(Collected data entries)

Lemma count_plus_space q :
  alf_queue_inv q -> alf_queue_count q + alf_queue_avail_space q = size q - 1.
Proof.
  intros (Hok & [Hp Hpt] & [Hc Hct]).
  rewrite alf_queue_count_mod, alf_queue_avail_space_mod by assumption.
  rewrite Hpt, Hct.
  window (size q) (head (producer q) - head (consumer q));
    window (size q) (head (consumer q) - head (producer q) - 1); lia.
Qed.

Lemma alf_mp_enqueue_full q ptr n :
  alf_queue_ok q -> alf_queue_avail_space q < n ->
  alf_mp_enqueue q ptr n = Returns (- ENOBUFS) q.
Proof.
  intros Hok Hn. unfold alf_mp_enqueue.
  rewrite alf_queue_avail_space_mod in Hn by assumption.
  rewrite land_mask by assumption.
  destruct (Z.ltb_spec ((tail (consumer q) - head (producer q) - 1) mod size q) n);
    [reflexivity | lia].
Qed.

Lemma alf_mp_enqueue_stores q ptr n :
  alf_queue_ok q -> tail (producer q) = head (producer q) ->
  0 <= n <= alf_queue_avail_space q ->
  exists q',
    alf_mp_enqueue q ptr n = Returns n q' /\
    size q' = size q /\ mask q' = mask q /\ flags q' = flags q /\
    consumer q' = consumer q /\
    head (producer q') = (head (producer q) + n) mod size q /\
    tail (producer q') = (head (producer q) + n) mod size q /\
    forall j, ring q' j =
      if (0 <=? j) && (j <? size q) && ((j - head (producer q)) mod size q <? n)
      then ptr ((j - head (producer q)) mod size q) else ring q j.
Proof.
  intros Hok Hidle Hn.
  pose proof (ok_size_pos q Hok) as Hs. pose proof (ok_size_le q Hok) as Hle.
  rewrite alf_queue_avail_space_mod in Hn by assumption.
  pose proof (Z.mod_pos_bound (tail (consumer q) - head (producer q) - 1) (size q) Hs).
  unfold alf_mp_enqueue.
  rewrite !land_mask by assumption.
  destruct (Z.ltb_spec ((tail (consumer q) - head (producer q) - 1) mod size q) n);
    [lia|].
  unfold __helper_alf_enqueue_store, __helper_alf_enqueue_store_mask, set_ring,
    set_producer.
  cbn [producer tail head mask size ring flags consumer].
  rewrite Hidle, Z.eqb_refl, (sint_small n) by lia.
  eexists. split; [reflexivity|].
  cbn [size mask flags consumer producer head tail ring].
  repeat (split; [reflexivity|]).
  intros j.
  rewrite (enqueue_store_mask_loop_get (size q) (mask q) (ok_shape q Hok)) by lia.
  rewrite Z.add_0_l, Z2Nat.id by lia. reflexivity.
Qed.

Lemma alf_mc_dequeue_loads q ptr n :
  alf_queue_inv q -> 0 <= n ->
  exists q' ptr',
    alf_mc_dequeue q ptr n = Returns (Z.min (alf_queue_count q) n) (q', ptr') /\
    size q' = size q /\ mask q' = mask q /\ flags q' = flags q /\
    producer q' = producer q /\ ring q' = ring q /\
    head (consumer q') = (head (consumer q) + Z.min (alf_queue_count q) n) mod size q /\
    tail (consumer q') = (head (consumer q) + Z.min (alf_queue_count q) n) mod size q /\
    forall j, ptr' j =
      if (0 <=? j) && (j <? Z.min (alf_queue_count q) n)
      then ring q ((head (consumer q) + j) mod size q) else ptr j.
Proof.
  intros (Hok & _ & [Hc Hct]) Hn.
  pose proof (ok_size_pos q Hok) as Hs. pose proof (ok_size_le q Hok) as Hle.
  rewrite alf_queue_count_mod by assumption.
  pose proof (Z.mod_pos_bound (tail (producer q) - head (consumer q)) (size q) Hs).
  unfold alf_mc_dequeue.
  rewrite !land_mask by assumption.
  set (d := (tail (producer q) - head (consumer q)) mod size q) in *.
  destruct (Z.eqb_spec d 0) as [E | E].
  - exists q, ptr. rewrite E, Z.min_l, Z.add_0_r, Z.mod_small by lia.
    repeat (split; [reflexivity || assumption|]).
    intros j. destruct (0 <=? j) eqn:A, (j <? 0) eqn:B; try reflexivity. lia.
  - unfold __helper_alf_dequeue_load, __helper_alf_dequeue_load_mask, set_consumer.
    cbn [consumer tail head mask size ring flags producer].
    rewrite Hct, Z.eqb_refl, (sint_small (Z.min d n)) by lia.
    eexists. eexists. split; [reflexivity|].
    cbn [size mask flags consumer producer head tail ring].
    repeat (split; [reflexivity|]).
    intros j.
    rewrite (dequeue_load_mask_loop_get (size q) (mask q) (ok_shape q Hok)) by lia.
    rewrite Z.add_0_l, Z2Nat.id, Z.sub_0_r by lia. reflexivity.
Qed.

(** ** The queue as a list of references *)

Lemma map_seq_from {A : Type} (f : nat -> A) (a len : nat) :
  map f (seq a len) = map (fun i => f (a + i)%nat) (seq 0 len).
Proof.
  revert f a. induction len as [|len IH]; intros f a; [reflexivity|].
  cbn [seq map]. rewrite Nat.add_0_r. f_equal.
  rewrite (IH f (S a)), (IH (fun i => f (a + i)%nat) 1%nat).
  apply map_ext. intros i. f_equal. lia.
Qed.

Lemma firstn_seq_min (n a len : nat) :
  firstn n (seq a len) = seq a (Nat.min n len).
Proof.
  revert a len. induction n as [|n IH]; intros a [|len]; try reflexivity.
  cbn [seq firstn Nat.min]. f_equal. apply IH.
Qed.

Lemma okb_same q q' :
  size q' = size q -> mask q' = mask q -> alf_queue_ok q -> alf_queue_ok q'.
Proof. unfold alf_queue_ok, alf_queue_okb. intros -> ->. trivial. Qed.

Lemma contents_length q :
  alf_queue_ok q -> Z.of_nat (length (contents q)) = alf_queue_count q.
Proof.
  intros Hok. unfold contents. rewrite length_map, length_seq.
  rewrite alf_queue_count_mod by assumption.
  pose proof (ok_size_pos q Hok).
  pose proof (Z.mod_pos_bound (tail (producer q) - head (consumer q)) (size q)).
  lia.
Qed.
Lemma wait_tx_desc_obs reads :
  tx_data_events (wait_tx_desc reads).1 = []
  /\ existsb is_tx_buffer_write (wait_tx_desc reads).1 = false
  /\ count_events is_k_yield (wait_tx_desc reads).1 = length (leading_busy reads)
  /\ forallb IS_ETH_DMATXDESC_OWN (leading_busy reads) = true
  /\ (if (wait_tx_desc reads).2
      then exists st rest,
             reads = leading_busy reads ++ st :: rest
             /\ IS_ETH_DMATXDESC_OWN st = false
      else reads = leading_busy reads).
Proof.
  induction reads as [| st rest (IH1 & IH2 & IH3 & IH4 & IH5)];
    cbn [wait_tx_desc leading_busy].
  - repeat split; reflexivity.
  - destruct (IS_ETH_DMATXDESC_OWN st) eqn:Hown.
    + destruct (wait_tx_desc rest) as [tr free]. cbn [fst snd] in *.
      unfold tx_data_events, count_events in *.
      cbn [List.filter is_tx_copy_or_start is_k_yield existsb
             is_tx_buffer_write orb length forallb andb app].
      rewrite IH1, IH2, IH3, IH4, Hown.
      repeat split; try reflexivity.
      destruct free.
      * destruct IH5 as (st' & rest' & Heq & Hfree).
        exists st', rest'. split; [congruence | exact Hfree].
      * congruence.
    + cbn. repeat split; try reflexivity. exists st, rest. auto.
Qed.

Lemma existsb_app_false {A} (f : A -> bool) a b :
  existsb f a = false -> existsb f (a ++ b) = existsb f b.
Proof. intros H. now rewrite existsb_app, H. Qed.

(** X6.  [eth_tx] hands the frame to the hardware at most once, copy
    first: the copies and transmit calls of any run are a prefix of "one
    copy, one transmit call", both of the packet's length.  It returns
    nothing but 0 and [-EIO]; when it returns 0 the copy and the transmit
    call both happened, the packet fits the buffer, and copy and HAL call
    succeeded. *)
Theorem eth_tx_sends_at_most_once (cfg : config) (env : tx_env) :
  let r := eth_tx cfg env in
  let sent := [Hw (tx_buffer_write (total_len env));
               hal_transmit cfg (total_len env)] in
  (exists k, tx_data_events r.1 = take k sent)
  /\ (r.2 = None \/ r.2 = Some 0 \/ r.2 = Some (- EIO))
  /\ (r.2 = Some 0 ->
      tx_data_events r.1 = sent
      /\ total_len env <= ETH_TX_BUF_SIZE cfg
      /\ net_pkt_read_rc env = 0
      /\ hal_transmit_ret env = HAL_OK).
Proof.
  cbn zeta. unfold eth_tx, tx_exit, hal_transmit.
  destruct (Z.ltb_spec (ETH_TX_BUF_SIZE cfg) (total_len env)) as [Hbig | Hfit].
  { split; [exists 0%nat; reflexivity |]. split; [auto |]. discriminate. }
  destruct (wait_tx_desc_obs (tx_desc_status env)) as (Hd & _).
  destruct (wait_tx_desc (tx_desc_status env)) as [spin free].
  cbn [fst snd] in Hd. unfold tx_data_events in *.
  destruct free; cbn [negb].
  2:{ split; [exists 0%nat; cbn; rewrite Hd; reflexivity |].
      split; [auto |]. discriminate. }
  destruct (Z.eqb_spec (net_pkt_read_rc env) 0) as [Hrd | Hrd]; cbn [negb].
  2:{ split; [exists 1%nat | split; [auto | discriminate]].
      destruct (CONFIG_SOC_SERIES_STM32H7X cfg); cbn [fst];
        rewrite !List.filter_app; cbn; rewrite Hd; reflexivity. }
  assert (Hok : hal_transmit_ret env = HAL_OK
                \/ is_HAL_OK (hal_transmit_ret env) = false)
    by (destruct (hal_transmit_ret env); auto).
  destruct Hok as [Hok | Hok]; rewrite Hok; cbn [is_HAL_OK negb].
  - destruct (CONFIG_SOC_SERIES_STM32H7X cfg);
      try destruct (Z.land (tx_DMASR env) ETH_DMASR_TUS =? 0); cbn [negb fst snd];
      (split; [exists 2%nat | split; [auto |]]);
      rewrite ?List.filter_app; cbn; rewrite ?Hd; try reflexivity;
      intros H; try discriminate H; repeat split; auto.
  - destruct (CONFIG_SOC_SERIES_STM32H7X cfg); cbn [fst snd];
      (split; [exists 2%nat | split; [auto | discriminate]]);
      rewrite !List.filter_app; cbn; rewrite Hd; reflexivity.
Qed.

(** X7.  [eth_tx] copies into the DMA buffer only after it has read the
    descriptor's status with the OWN bit clear; it yielded once for every
    status read before that one, each of which had OWN set. *)
Theorem eth_tx_copies_only_when_free (cfg : config) (env : tx_env) :
  existsb is_tx_buffer_write (eth_tx cfg env).1 = true ->
  exists st rest,
    tx_desc_status env = leading_busy (tx_desc_status env) ++ st :: rest
    /\ forallb IS_ETH_DMATXDESC_OWN (leading_busy (tx_desc_status env)) = true
    /\ IS_ETH_DMATXDESC_OWN st = false
    /\ count_events is_k_yield (eth_tx cfg env).1
       = length (leading_busy (tx_desc_status env))
    /\ total_len env <= ETH_TX_BUF_SIZE cfg.
Proof.
  unfold eth_tx, tx_exit.
  destruct (Z.ltb_spec (ETH_TX_BUF_SIZE cfg) (total_len env)) as [Hbig | Hfit].
  { cbn. discriminate. }
  destruct (wait_tx_desc_obs (tx_desc_status env)) as (_ & Hw & Hy & Hb & Hf).
  destruct (wait_tx_desc (tx_desc_status env)) as [spin free].
  cbn [fst snd] in Hw, Hy, Hf.
  destruct free; cbn [negb].
  2:{ cbn. rewrite Hw. discriminate. }
  intros _. destruct Hf as (st & rest & Heq & Hfree).
  exists st, rest. repeat split; try assumption.
  rewrite <- Hy. unfold count_events in *.
  destruct (CONFIG_SOC_SERIES_STM32H7X cfg);
    destruct (net_pkt_read_rc env =? 0); cbn [negb];
    try destruct (is_HAL_OK (hal_transmit_ret env)); cbn [negb];
    try destruct (Z.land (tx_DMASR env) ETH_DMASR_TUS =? 0); cbn [negb fst];
    rewrite ?List.filter_app; cbn; rewrite ?app_nil_r; reflexivity.
Qed.
(** The requests of one [scheduleTaskNotifications] call, in order. *)
Lemma schedule_requests (t : Task) (d : Notifee.Device) :
  Notifee.requests (snd (scheduleTaskNotifications t d)) =
  Notifee.requests d ++
  Notifee.RequestPermission ::
  (if grantedb d && (Notifee.clock d <? deadline t - 3600000)
   then [reminderRequest t] else []) ++
  (if grantedb d && (Notifee.clock d <? deadline t)
   then [deadlineRequest t] else []).
Proof.
  unfold scheduleTaskNotifications, grantedb, reminderRequest, deadlineRequest,
    Notifee.bind, Notifee.start, Notifee.await, Notifee.ret, Notifee.Date_now,
    Notifee.requestPermission, Notifee.createTriggerNotification.
  cbn.
  destruct (Notifee.permission d) as [o | reason]; cbn; [| reflexivity].
  destruct (denied o); cbn; [reflexivity |].
  change (deadline t - ONE_HOUR_MS) with (deadline t - 3600000).
  destruct (Notifee.clock d <? deadline t - 3600000); cbn;
    destruct (Notifee.clock d <? deadline t); cbn;
    repeat match goal with
      | |- context [Notifee.failing d ?r] => destruct (Notifee.failing d r); cbn
      end;
    rewrite <- ?app_assoc; reflexivity.
Qed.

Lemma requestsSince_app (d d' : Notifee.Device) (rs : list Notifee.Request) :
  Notifee.requests d' = Notifee.requests d ++ rs -> requestsSince d d' = rs.
Proof.
  intros E. unfold requestsSince. rewrite E. apply drop_app_length.
Qed.

Ltac run_schedule :=
  unfold scheduleTaskNotifications, Notifee.bind, Notifee.start,
    Notifee.await, Notifee.ret, Notifee.Date_now, Notifee.requestPermission,
    Notifee.createTriggerNotification;
  cbn.

Lemma schedule_denied (t : Task) (d : Notifee.Device)
    (o : option Notifee.NotificationSettings) :
  Notifee.permission d = Notifee.Resolved o -> denied o = true ->
  scheduleTaskNotifications t d =
  (Notifee.Resolved tt, Notifee.logged Notifee.RequestPermission d).
Proof.
  intros Hp Hg. run_schedule. rewrite Hp. cbn. rewrite Hg. reflexivity.
Qed.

YOUR OBJECTIVE |
Would you please copy exactly the part of the entries above that begins at the line containing "rewrite (enqueue_store_mask_loop_get (size" and ends at the line containing "tail (consumer q')", both lines included?

RESULT BELOW |
  rewrite (enqueue_store_mask_loop_get (size q) (mask q) (ok_shape q Hok)) by lia.
  rewrite Z.add_0_l, Z2Nat.id by lia. reflexivity.
Qed.

Lemma alf_mc_dequeue_loads q ptr n :
  alf_queue_inv q -> 0 <= n ->
  exists q' ptr',
    alf_mc_dequeue q ptr n = Returns (Z.min (alf_queue_count q) n) (q', ptr') /\
    size q' = size q /\ mask q' = mask q /\ flags q' = flags q /\
    producer q' = producer q /\ ring q' = ring q /\
    head (consumer q') = (head (consumer q) + Z.min (alf_queue_count q) n) mod size q /\
    tail (consumer q') = (head (consumer q) + Z.min (alf_queue_count q) n) mod size q /\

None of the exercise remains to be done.